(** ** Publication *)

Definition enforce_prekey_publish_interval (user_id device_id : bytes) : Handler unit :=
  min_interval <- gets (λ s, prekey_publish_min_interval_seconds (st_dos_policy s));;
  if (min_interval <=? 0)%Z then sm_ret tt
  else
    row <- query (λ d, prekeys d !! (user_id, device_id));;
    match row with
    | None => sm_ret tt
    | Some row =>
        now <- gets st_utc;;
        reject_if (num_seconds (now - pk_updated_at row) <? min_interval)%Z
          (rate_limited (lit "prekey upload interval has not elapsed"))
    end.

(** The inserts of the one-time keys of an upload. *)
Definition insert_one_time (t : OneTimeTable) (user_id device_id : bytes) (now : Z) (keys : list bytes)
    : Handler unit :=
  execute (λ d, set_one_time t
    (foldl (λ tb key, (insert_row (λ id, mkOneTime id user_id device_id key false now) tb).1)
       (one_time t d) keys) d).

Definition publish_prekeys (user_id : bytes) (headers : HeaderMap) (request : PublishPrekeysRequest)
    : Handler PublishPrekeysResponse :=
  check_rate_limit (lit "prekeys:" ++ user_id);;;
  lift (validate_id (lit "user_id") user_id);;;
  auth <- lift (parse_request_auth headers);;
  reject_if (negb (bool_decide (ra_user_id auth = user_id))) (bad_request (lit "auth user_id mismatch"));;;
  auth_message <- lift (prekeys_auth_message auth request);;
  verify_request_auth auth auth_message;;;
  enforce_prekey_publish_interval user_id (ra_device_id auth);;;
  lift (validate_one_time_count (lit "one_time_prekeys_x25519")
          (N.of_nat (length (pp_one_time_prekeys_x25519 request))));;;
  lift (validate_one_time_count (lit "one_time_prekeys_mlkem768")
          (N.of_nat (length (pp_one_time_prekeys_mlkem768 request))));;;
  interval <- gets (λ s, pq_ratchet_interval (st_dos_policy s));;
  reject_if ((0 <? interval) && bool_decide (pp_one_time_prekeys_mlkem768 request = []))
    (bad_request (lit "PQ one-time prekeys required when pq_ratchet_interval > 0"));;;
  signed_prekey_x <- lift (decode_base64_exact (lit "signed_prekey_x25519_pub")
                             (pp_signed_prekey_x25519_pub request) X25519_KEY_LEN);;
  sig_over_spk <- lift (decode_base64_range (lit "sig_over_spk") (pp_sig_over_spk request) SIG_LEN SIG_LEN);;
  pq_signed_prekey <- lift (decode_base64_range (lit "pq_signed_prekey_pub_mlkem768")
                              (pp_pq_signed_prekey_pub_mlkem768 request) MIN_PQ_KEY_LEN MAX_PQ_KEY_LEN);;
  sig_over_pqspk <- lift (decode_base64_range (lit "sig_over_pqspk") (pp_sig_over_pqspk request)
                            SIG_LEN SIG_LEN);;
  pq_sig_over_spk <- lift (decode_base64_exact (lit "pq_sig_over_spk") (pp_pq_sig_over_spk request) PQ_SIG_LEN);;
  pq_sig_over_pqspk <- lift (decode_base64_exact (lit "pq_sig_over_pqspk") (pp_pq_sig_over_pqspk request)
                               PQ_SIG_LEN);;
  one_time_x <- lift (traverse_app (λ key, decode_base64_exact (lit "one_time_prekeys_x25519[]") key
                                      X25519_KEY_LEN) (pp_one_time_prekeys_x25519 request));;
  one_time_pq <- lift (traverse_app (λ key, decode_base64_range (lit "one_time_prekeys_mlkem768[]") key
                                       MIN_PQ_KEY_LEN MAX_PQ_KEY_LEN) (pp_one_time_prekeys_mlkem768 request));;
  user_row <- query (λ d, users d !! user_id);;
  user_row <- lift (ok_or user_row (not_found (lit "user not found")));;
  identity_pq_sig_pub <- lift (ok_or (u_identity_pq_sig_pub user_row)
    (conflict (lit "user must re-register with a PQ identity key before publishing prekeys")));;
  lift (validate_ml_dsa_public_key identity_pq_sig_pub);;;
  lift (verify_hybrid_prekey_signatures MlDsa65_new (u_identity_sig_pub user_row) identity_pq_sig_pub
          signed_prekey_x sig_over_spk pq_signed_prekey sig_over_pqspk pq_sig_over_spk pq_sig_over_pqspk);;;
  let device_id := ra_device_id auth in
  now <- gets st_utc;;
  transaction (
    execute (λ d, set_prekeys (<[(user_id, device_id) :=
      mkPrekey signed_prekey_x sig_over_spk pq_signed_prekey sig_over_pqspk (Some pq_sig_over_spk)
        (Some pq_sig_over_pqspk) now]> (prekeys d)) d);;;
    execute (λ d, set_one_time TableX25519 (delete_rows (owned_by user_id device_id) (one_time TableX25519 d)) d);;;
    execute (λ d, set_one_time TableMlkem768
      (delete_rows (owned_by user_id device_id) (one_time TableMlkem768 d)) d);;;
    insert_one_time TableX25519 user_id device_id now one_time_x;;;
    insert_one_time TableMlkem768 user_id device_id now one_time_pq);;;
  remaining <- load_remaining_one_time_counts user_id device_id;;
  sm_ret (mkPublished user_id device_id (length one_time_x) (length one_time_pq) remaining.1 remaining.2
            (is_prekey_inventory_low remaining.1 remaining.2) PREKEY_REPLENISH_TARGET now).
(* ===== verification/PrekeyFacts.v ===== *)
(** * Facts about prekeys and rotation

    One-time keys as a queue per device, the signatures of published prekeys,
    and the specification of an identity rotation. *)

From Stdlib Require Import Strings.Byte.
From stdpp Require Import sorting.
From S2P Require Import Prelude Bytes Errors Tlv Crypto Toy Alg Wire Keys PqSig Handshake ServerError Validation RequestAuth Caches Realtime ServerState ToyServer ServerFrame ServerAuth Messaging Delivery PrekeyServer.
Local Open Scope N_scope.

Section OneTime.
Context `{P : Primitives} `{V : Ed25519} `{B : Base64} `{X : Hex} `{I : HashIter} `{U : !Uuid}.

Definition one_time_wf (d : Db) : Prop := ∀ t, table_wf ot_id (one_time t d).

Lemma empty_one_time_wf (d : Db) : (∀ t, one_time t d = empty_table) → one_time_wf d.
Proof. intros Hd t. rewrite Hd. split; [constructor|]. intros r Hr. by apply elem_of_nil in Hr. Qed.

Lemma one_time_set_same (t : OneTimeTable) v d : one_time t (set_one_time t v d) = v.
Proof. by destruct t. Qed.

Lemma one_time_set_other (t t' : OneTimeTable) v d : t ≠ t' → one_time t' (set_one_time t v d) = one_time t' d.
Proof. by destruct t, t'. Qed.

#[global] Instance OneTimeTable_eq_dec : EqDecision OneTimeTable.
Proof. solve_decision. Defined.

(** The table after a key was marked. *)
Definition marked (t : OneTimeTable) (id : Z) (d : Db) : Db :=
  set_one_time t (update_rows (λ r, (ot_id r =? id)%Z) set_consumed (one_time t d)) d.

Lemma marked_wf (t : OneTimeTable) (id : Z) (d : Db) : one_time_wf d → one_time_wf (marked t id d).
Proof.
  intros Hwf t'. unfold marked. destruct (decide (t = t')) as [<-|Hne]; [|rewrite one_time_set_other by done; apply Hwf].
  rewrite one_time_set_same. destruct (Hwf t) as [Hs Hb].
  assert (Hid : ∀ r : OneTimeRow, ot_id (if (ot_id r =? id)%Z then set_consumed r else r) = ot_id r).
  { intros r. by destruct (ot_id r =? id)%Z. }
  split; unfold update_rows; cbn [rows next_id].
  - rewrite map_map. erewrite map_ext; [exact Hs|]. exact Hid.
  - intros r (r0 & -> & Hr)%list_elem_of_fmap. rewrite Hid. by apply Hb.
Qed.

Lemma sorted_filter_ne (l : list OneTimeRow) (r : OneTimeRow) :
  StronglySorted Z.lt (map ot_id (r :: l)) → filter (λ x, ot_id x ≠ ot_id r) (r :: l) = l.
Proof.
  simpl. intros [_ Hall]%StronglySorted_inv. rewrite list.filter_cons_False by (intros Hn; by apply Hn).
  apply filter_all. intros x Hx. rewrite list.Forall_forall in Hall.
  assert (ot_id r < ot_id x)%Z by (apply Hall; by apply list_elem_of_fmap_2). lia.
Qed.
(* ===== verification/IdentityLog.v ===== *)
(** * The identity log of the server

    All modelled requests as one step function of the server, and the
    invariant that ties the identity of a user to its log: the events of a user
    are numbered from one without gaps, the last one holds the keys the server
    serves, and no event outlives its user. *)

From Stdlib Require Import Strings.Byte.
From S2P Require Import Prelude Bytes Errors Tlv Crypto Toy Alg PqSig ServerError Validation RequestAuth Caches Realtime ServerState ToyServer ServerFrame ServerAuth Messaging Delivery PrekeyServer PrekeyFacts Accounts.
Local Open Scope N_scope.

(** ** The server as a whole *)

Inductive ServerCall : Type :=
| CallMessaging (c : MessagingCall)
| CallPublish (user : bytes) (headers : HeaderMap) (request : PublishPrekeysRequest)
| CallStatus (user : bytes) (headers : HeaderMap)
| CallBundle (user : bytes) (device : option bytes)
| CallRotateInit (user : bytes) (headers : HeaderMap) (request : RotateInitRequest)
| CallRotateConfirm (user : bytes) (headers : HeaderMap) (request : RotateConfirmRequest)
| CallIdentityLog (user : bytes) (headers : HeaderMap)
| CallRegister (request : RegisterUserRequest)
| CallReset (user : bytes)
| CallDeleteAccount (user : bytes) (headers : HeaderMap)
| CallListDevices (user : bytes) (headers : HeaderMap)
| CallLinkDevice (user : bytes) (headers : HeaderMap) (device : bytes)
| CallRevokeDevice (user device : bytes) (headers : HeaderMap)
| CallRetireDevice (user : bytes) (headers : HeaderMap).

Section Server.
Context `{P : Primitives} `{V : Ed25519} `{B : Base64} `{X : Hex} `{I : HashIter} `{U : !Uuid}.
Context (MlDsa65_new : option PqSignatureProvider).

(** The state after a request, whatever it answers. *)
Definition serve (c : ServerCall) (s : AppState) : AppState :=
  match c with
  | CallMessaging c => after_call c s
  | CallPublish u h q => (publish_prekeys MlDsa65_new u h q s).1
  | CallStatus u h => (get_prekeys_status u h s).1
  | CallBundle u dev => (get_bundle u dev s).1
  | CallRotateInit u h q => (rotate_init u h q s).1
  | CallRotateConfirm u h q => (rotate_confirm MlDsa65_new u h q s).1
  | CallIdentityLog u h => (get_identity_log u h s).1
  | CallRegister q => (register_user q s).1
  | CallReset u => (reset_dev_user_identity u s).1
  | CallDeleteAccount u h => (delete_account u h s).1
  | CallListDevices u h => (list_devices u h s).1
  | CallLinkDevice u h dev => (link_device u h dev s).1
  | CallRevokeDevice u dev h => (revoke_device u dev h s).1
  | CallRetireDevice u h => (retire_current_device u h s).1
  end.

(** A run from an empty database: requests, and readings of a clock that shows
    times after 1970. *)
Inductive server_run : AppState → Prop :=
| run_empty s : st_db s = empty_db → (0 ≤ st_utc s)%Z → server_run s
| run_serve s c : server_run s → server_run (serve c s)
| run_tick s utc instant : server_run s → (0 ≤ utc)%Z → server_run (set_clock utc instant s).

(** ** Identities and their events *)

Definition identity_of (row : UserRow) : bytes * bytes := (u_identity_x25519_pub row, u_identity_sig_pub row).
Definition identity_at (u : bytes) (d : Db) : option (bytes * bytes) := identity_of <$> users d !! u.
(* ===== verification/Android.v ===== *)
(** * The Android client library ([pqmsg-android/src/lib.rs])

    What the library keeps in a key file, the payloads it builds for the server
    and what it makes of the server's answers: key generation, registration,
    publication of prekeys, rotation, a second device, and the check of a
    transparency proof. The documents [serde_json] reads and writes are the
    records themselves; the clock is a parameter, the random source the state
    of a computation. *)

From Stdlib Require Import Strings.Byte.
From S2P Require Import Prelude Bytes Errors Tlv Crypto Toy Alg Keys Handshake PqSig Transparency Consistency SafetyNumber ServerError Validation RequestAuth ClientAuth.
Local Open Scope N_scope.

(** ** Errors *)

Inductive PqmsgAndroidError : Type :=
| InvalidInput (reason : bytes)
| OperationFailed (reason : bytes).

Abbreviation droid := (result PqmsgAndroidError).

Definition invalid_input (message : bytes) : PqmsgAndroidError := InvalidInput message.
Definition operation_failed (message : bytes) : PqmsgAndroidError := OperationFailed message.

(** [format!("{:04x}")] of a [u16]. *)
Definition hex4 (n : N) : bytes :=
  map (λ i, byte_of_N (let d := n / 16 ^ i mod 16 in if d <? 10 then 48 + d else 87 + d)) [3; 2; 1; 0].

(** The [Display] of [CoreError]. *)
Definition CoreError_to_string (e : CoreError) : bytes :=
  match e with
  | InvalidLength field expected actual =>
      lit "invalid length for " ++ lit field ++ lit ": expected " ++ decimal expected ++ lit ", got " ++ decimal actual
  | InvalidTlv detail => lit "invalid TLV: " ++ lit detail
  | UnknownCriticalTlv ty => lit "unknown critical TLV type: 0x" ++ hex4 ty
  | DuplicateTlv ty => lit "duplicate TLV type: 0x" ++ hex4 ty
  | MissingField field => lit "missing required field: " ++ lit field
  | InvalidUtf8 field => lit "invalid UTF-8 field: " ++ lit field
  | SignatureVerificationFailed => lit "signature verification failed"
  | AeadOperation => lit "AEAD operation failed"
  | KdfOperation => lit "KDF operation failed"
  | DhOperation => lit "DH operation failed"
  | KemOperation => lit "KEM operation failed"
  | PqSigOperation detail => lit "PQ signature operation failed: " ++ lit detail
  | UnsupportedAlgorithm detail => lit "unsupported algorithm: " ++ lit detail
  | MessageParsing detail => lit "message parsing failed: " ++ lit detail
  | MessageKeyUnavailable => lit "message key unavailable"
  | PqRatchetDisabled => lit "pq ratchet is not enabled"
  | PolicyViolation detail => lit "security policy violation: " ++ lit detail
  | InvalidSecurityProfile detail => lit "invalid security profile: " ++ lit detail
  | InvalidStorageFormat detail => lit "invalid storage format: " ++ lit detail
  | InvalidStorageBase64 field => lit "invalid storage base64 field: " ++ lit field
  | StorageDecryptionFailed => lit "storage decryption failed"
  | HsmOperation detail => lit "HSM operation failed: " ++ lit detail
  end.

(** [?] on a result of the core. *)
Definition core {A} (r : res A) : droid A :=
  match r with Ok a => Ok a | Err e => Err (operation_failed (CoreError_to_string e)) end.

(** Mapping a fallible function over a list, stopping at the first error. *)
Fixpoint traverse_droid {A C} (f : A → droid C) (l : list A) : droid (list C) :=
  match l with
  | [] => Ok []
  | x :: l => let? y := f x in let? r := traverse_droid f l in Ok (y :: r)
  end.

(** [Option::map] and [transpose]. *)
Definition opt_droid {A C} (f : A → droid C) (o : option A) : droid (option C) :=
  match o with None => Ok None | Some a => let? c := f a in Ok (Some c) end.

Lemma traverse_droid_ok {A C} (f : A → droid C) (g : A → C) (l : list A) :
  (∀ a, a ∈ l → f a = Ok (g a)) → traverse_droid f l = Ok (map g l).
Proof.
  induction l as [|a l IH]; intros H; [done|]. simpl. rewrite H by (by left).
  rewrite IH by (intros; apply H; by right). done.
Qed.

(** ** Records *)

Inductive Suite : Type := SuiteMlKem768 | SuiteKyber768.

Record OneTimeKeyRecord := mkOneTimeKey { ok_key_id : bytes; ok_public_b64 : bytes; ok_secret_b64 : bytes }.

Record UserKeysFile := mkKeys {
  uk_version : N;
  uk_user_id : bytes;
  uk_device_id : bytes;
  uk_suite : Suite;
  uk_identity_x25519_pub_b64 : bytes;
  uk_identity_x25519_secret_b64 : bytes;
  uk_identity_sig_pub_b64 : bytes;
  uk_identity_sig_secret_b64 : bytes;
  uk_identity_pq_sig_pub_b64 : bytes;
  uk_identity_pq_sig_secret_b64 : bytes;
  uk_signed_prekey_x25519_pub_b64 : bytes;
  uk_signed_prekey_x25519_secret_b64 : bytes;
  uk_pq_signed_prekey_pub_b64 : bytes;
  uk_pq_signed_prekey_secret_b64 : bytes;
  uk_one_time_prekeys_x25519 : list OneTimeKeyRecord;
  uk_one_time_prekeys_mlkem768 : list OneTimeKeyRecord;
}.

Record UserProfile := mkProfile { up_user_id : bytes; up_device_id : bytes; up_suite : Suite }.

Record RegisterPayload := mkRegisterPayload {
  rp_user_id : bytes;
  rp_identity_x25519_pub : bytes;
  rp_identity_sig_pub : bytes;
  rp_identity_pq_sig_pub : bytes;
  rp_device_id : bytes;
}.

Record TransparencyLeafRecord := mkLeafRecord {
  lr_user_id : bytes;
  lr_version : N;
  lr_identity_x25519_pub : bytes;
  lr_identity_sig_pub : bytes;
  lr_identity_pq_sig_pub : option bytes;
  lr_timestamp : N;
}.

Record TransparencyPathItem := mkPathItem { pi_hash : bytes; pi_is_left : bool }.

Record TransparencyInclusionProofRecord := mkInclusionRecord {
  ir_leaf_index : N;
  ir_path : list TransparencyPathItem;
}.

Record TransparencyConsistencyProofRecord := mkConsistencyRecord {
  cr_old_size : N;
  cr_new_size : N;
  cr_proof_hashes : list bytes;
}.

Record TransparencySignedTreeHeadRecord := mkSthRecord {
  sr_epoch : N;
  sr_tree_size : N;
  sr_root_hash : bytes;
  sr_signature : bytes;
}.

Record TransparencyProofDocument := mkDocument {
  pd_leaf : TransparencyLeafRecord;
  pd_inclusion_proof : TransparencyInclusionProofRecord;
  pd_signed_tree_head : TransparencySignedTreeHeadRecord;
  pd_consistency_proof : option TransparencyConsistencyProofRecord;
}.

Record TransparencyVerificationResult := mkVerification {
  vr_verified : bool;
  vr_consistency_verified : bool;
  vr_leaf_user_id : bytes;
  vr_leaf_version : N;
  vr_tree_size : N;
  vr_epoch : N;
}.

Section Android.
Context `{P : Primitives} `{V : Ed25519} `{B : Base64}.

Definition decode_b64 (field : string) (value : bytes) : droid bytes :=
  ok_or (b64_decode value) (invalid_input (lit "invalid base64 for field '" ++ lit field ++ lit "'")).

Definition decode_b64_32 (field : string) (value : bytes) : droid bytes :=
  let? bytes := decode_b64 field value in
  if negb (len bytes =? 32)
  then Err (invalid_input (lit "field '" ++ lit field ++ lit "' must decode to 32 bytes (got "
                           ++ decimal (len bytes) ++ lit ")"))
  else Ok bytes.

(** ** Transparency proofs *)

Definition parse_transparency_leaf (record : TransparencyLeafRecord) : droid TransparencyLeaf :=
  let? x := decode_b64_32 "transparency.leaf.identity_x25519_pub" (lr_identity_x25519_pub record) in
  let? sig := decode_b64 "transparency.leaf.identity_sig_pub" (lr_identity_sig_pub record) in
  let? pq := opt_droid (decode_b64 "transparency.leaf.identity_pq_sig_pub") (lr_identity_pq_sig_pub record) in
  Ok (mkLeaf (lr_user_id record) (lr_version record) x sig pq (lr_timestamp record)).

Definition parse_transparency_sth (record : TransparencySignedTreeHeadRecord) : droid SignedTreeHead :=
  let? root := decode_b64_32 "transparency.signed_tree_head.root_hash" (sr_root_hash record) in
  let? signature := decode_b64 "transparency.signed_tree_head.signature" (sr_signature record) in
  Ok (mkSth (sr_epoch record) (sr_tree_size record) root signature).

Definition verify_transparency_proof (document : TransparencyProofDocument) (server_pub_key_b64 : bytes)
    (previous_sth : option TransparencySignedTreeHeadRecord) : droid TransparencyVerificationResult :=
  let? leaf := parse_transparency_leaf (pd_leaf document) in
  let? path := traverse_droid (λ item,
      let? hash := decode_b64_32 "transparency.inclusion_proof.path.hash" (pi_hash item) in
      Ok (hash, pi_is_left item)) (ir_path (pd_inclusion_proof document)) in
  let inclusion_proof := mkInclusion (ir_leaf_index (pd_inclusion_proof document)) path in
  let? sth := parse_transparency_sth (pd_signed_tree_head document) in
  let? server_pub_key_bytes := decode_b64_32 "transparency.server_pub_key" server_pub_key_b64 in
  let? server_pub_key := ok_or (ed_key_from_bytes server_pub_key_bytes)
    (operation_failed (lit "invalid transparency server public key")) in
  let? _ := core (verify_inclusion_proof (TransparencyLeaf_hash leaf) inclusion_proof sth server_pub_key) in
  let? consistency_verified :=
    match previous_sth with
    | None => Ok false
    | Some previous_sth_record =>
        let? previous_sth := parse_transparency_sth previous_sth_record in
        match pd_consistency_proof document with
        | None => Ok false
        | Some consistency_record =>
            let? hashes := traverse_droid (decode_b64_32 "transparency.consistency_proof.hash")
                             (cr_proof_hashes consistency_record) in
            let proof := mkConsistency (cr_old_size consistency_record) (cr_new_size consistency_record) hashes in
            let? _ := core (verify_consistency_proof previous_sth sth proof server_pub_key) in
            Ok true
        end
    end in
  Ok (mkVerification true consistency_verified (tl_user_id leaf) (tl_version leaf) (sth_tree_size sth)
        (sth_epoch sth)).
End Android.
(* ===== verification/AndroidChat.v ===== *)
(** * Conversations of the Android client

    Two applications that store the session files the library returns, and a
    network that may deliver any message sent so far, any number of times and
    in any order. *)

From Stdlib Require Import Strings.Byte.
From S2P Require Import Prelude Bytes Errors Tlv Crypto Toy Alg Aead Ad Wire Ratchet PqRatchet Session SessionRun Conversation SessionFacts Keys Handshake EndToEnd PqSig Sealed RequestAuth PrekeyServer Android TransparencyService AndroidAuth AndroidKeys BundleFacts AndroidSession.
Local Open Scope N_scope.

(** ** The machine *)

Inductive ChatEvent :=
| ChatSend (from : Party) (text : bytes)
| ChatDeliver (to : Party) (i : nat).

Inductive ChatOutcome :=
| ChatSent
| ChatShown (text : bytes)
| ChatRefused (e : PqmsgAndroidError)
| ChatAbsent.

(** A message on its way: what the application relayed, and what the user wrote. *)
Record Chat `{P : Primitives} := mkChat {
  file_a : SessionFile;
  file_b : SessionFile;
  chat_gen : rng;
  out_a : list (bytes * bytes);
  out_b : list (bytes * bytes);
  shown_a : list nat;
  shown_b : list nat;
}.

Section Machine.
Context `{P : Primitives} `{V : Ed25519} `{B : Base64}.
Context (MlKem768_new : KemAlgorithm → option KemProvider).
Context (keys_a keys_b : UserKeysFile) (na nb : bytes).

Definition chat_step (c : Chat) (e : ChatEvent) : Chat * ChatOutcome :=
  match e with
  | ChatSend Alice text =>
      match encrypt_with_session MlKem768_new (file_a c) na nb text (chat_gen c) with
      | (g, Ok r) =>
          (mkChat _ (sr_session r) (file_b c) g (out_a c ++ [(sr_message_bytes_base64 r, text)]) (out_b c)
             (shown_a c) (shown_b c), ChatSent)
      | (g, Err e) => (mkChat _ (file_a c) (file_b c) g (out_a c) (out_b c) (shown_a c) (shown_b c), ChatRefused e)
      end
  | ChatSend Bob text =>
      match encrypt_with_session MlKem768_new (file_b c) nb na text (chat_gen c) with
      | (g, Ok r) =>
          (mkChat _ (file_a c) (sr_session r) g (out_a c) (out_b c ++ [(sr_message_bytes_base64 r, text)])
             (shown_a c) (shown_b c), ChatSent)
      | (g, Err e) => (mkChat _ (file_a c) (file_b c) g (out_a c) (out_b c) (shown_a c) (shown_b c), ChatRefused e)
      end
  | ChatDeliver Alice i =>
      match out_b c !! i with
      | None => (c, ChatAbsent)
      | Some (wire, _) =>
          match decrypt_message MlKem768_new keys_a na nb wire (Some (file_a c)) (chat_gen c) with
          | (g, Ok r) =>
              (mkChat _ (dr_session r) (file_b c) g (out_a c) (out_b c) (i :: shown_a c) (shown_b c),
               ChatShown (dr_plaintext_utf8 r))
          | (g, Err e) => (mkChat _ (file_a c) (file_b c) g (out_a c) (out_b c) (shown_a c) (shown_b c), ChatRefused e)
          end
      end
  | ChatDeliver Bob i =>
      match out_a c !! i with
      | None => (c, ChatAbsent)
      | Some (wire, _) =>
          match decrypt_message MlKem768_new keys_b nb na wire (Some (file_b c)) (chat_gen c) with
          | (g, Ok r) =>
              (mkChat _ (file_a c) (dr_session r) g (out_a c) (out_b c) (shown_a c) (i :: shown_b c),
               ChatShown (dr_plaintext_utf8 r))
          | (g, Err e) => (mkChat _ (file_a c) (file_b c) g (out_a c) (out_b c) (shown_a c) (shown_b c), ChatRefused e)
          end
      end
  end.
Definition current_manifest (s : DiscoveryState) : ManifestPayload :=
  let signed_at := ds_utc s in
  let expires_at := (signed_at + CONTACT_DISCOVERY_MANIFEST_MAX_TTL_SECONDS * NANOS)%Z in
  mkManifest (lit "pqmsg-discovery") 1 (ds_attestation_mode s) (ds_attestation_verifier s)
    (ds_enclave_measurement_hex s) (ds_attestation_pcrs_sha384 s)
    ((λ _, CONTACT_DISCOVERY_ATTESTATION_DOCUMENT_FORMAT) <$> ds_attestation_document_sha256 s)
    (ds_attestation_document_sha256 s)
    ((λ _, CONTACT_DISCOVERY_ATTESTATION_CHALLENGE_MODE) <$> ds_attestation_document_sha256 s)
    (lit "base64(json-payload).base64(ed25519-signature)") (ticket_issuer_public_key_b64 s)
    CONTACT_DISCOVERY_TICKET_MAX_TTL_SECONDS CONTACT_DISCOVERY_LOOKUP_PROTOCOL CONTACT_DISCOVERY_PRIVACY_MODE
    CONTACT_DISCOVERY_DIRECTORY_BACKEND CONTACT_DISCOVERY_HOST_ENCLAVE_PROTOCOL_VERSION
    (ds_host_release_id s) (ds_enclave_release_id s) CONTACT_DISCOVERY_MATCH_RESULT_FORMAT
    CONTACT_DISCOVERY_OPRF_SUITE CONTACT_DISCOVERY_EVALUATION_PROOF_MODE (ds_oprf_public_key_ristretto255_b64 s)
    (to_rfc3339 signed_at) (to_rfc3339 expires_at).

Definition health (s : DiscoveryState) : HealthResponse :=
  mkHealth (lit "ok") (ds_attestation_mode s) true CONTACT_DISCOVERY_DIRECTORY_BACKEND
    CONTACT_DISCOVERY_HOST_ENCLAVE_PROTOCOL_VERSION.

*-*-*

*Exercise directions*.
From the entries above, print the lines beginning at the one with "expected actual =>" and stopping after the one with "InvalidTlv detail =>", exactly as written and with nothing else.

*Response box*.
  | InvalidLength field expected actual =>
      lit "invalid length for " ++ lit field ++ lit ": expected " ++ decimal expected ++ lit ", got " ++ decimal actual
  | InvalidTlv detail => lit "invalid TLV: " ++ lit detail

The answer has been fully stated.